Meriam Besar mengangguk, “Aku sudah bilang, kata-kata lelaki tak bisa ditarik kembali.”
“Baik!” jawab Su Chen. Ia berpura-pura ragu, lalu melihat kartunya dan menunjukkan ekspresi aneh, “Apa sebaiknya... kita batalkan saja?”
Meriam Besar mengira Su Chen takut dan mau berubah pikiran, cepat-cepat menahan perasaan girangnya dan berkata, “Saudara Su, di depan banyak orang begini, tidak baik kalau kau mengingkari janji.” Ia mendorong semua chip ke meja, “All-in, dan yang kalah harus panggil yang menang ‘Ayah’!”
Su Chen melihat semua orang, bahkan teman-teman Yang Yiru menatapnya dengan ekspresi setengah mengejek. Ia pun menggertakkan gigi, “All-in.”
Meriam Besar tersenyum dingin, lalu membalik dua kartunya, sepasang 6, “Aku sudah bilang, aku hanya percaya pada kemampuan, bukan keberuntungan. Maaf, aku punya empat 6!”
Sss~
Semua penonton menahan napas dan menatap Su Chen, menunggu ia memanggil Meriam Besar ‘Ayah’.
An Li yang sedari tadi mengawasi, sudah bersiap naik ke meja untuk meraup semua chip, namun Su Chen menahan tangannya.
“Tunggu sebentar.”
Di bawah tatapan semua orang, wajah Su Chen kini tak lagi ragu, justru penuh percaya diri. Ia membalikkan dua kartunya, sepasang 7.
Wah!
Sorak kaget membahana, tak ada yang menyangka dalam satu putaran bisa ada dua bom.

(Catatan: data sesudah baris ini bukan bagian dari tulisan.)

(** X19: A task open locally and completed remotely, under the policy that asks
    the user, its line still at its index in the file.  The file is written
    back with the box of that line ticked, as if Todoist won, and every
    other line as it was read.  When the write returns, the record is
    written with both flags up and the pass counts one conflict, but no
    conflict is put in the queue; when the write throws, the pass only
    appends a message. *)
Theorem remote_completion_counts_conflict_without_queueing
    todoistTaskMap todoistId obsidianTask todoistTask result e w
    file w0 text w1 indent taskContent r w2 :
  map_get todoistId todoistTaskMap = Some todoistTask →
  isCompleted obsidianTask = false →
  task_isCompleted todoistTask = true →
  conflictResolution (settings e) = ask_user →
  answer host (getAbstractFileByPath (filePath obsidianTask)) w = (Some file, w0) →
  answer host (vault_read file) w0 = (Returned text, w1) →
  split_lines text !! lineNumber obsidianTask = Some (originalLine obsidianTask) →
  match_task (originalLine obsidianTask) = Some (indent, 32, taskContent) →
  answer host (vault_modify file (tickedText obsidianTask text)) w1 = (r, w2) →
  let tickedLine := updateTaskCompletion (originalLine obsidianTask) true in
  let e' := set_tasks <[task_id todoistTask :=
                          linkedRecord (task_id todoistTask) obsidianTask true
                                       (answer host Date_now w2).1]> e in
  split_lines (tickedText obsidianTask text)
    = <[lineNumber obsidianTask := tickedLine]> (split_lines text)
  ∧ match_task tickedLine = Some (indent, 120, taskContent)
  ∧ run host (syncOne todoistTaskMap (todoistId, obsidianTask) result) e w
    = match r with
      | Returned _ => (add_conflict result, e', (answer host Date_now w2).2)
      | Thrown err =>
          (push_error (lit "Failed to sync task: " ++ content obsidianTask
                       ++ lit " - " ++ err) result, e, w2)
      end
  ∧ conflicts (add_conflict result) = S (conflicts result)
  ∧ pendingConflicts e' = pendingConflicts e.
Proof.
  intros Hget Hlocal Hremote Hask Hfile Hread Hline Htask Hwrite tickedLine e'.
  split; [apply tickedText_lines, Hline|].
  split; [apply (flip_checkbox _ indent 32 taskContent true Htask eq_refl)|].
  split; [|split; reflexivity].
  unfold syncOne. rewrite Hget, run_tryCatch, run_andThen.
  unfold syncExistingTask. rewrite Hlocal, Hremote. cbn [negb andb].
  rewrite run_bind, run_get, Hask, run_andThen.
  rewrite (markObsidianTaskCompleted_run host obsidianTask e w file w0 text w1 Hfile Hread)
    by (eapply lookup_lt_Some, Hline).
  rewrite Hwrite. cbn [fst snd]. destruct r as [[]|err]; [|reflexivity].
  rewrite run_bind, run_updateSyncStateTask, run_ret. reflexivity.
Qed.

End Completion.

(** * Without a gateway; the glyphs of the priorities *)

Section NotConfigured.
Context {W : Type} (host : Host W).

(** X20: Without a configured gateway an invocation of [performSync] resolves
    at once: it awaits nothing, asks the host nothing but whether the gateway
    is initialised, leaves every field of the engine as it is (the flag is
    not raised) and reports the one error. *)
Theorem performSync_without_gateway_resolves_at_once e w w0 :
  isSyncing e = false →
  answer host isInitialized w = (false, w0) →
  advance host performSync e w = (Resolved notConfiguredResult, e, w0)
  ∧ run host performSync e w = (notConfiguredResult, e, w0)
  ∧ outcomes notConfiguredResult = 1%nat.
Proof.
  intros Hidle Hinit. unfold performSync. cbn. rewrite Hidle. cbn. rewrite Hinit. cbn.
  repeat split.
Qed.

End NotConfigured.

(** X9: [extractPriority] reads back the glyph that [priorityToEmoji] gives for
    each of the four priorities, and a priority outside the enumeration has
    no glyph. *)
Theorem priorityToEmoji_round_trip p :
  (wf_priority p = true → extractPriority (priorityToEmoji p) = p)
  ∧ (wf_priority p = false → priorityToEmoji p = []).
Proof.
  unfold wf_priority, priorityToEmoji. split.
  - intros H. repeat (apply orb_true_iff in H as [H|H]); apply Z.eqb_eq in H; subst p;
      vm_compute; reflexivity.
  - intros H. repeat (apply orb_false_iff in H as [H ?]).
    repeat match goal with E : (_ =? _)%Z = false |- _ => rewrite ?E; clear E end.
    reflexivity.
Qed.

(** * Tasks in step, and the cleanup *)

Section InStep.
Context {W : Type} (host : Host W).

Su Chen tersenyum memandang Meriam Besar yang melongo tak percaya, lalu berkata, “Tak ada yang mustahil. Kalau kamu bisa dapat bom 6, kenapa aku tak bisa dapat bom 7? Mungkin nasib memang dipengaruhi penampilan. Aku lebih tampan darimu, jadi maaf, aku sudah memperkosa kamu!”
Aku sudah memperkosa kamu!
Memperkosa kamu!
Memperkosa!
Empat kata itu terus terngiang di kepala Meriam Besar, membuatnya merinding, wajahnya pahit seakan-akan yang hilang bukan hanya lima puluh juta, melainkan seluruh hartanya. Seluruh tubuhnya gemetar hebat, bibirnya bergetar saat memandang Su Chen, yang malah menambah luka dengan berkata, “Nak, aku kasihan padamu punya ayah yang tidak bisa diandalkan, tapi tak perlu juga buru-buru cari ayah baru, kan?”
Tawa pecah di sekeliling.
Saat Yang Yiru mendekat, Liu Yu menariknya ke samping sambil tertawa, “Eh, tidak buruk juga, makin lama kulihat, dia makin menarik. Rasanya aman dan bisa diandalkan. Kamu bilang dia cuma buat pura-pura doang, ya sudah, serahkan padaku saja.”
Yang Yiru membelalak, “Dia itu bukan barang, buat apa diserahkan ke kamu.”
Liu Yu terkikik, “Lihat, lihat, nona besar kita ternyata mulai cemburu.”
Yang Yiru tertawa kesal, “Aku tidak!”
Saat mereka asyik bicara, mereka mendengar Su Chen menunjuk Yang Yiru dan berkata pada Meriam Besar, “Sekarang kau sudah panggil aku ayah, ini ibumu.”
Liu Yu menggoda, “Masih bilang tidak ada hubungan, sampai dipanggil ibu segala.”
Wajah Yang Yiru merah padam, ia memelototi Su Chen yang bicara ngawur.
Meriam Besar hampir saja memuntahkan darah, langsung mengelak, “Tidak sah, ini tidak dihitung, aku belum kalah, aku masih punya banyak uang, ayo kita main lagi!”
Yang lain hanya menanggapi dengan cemoohan.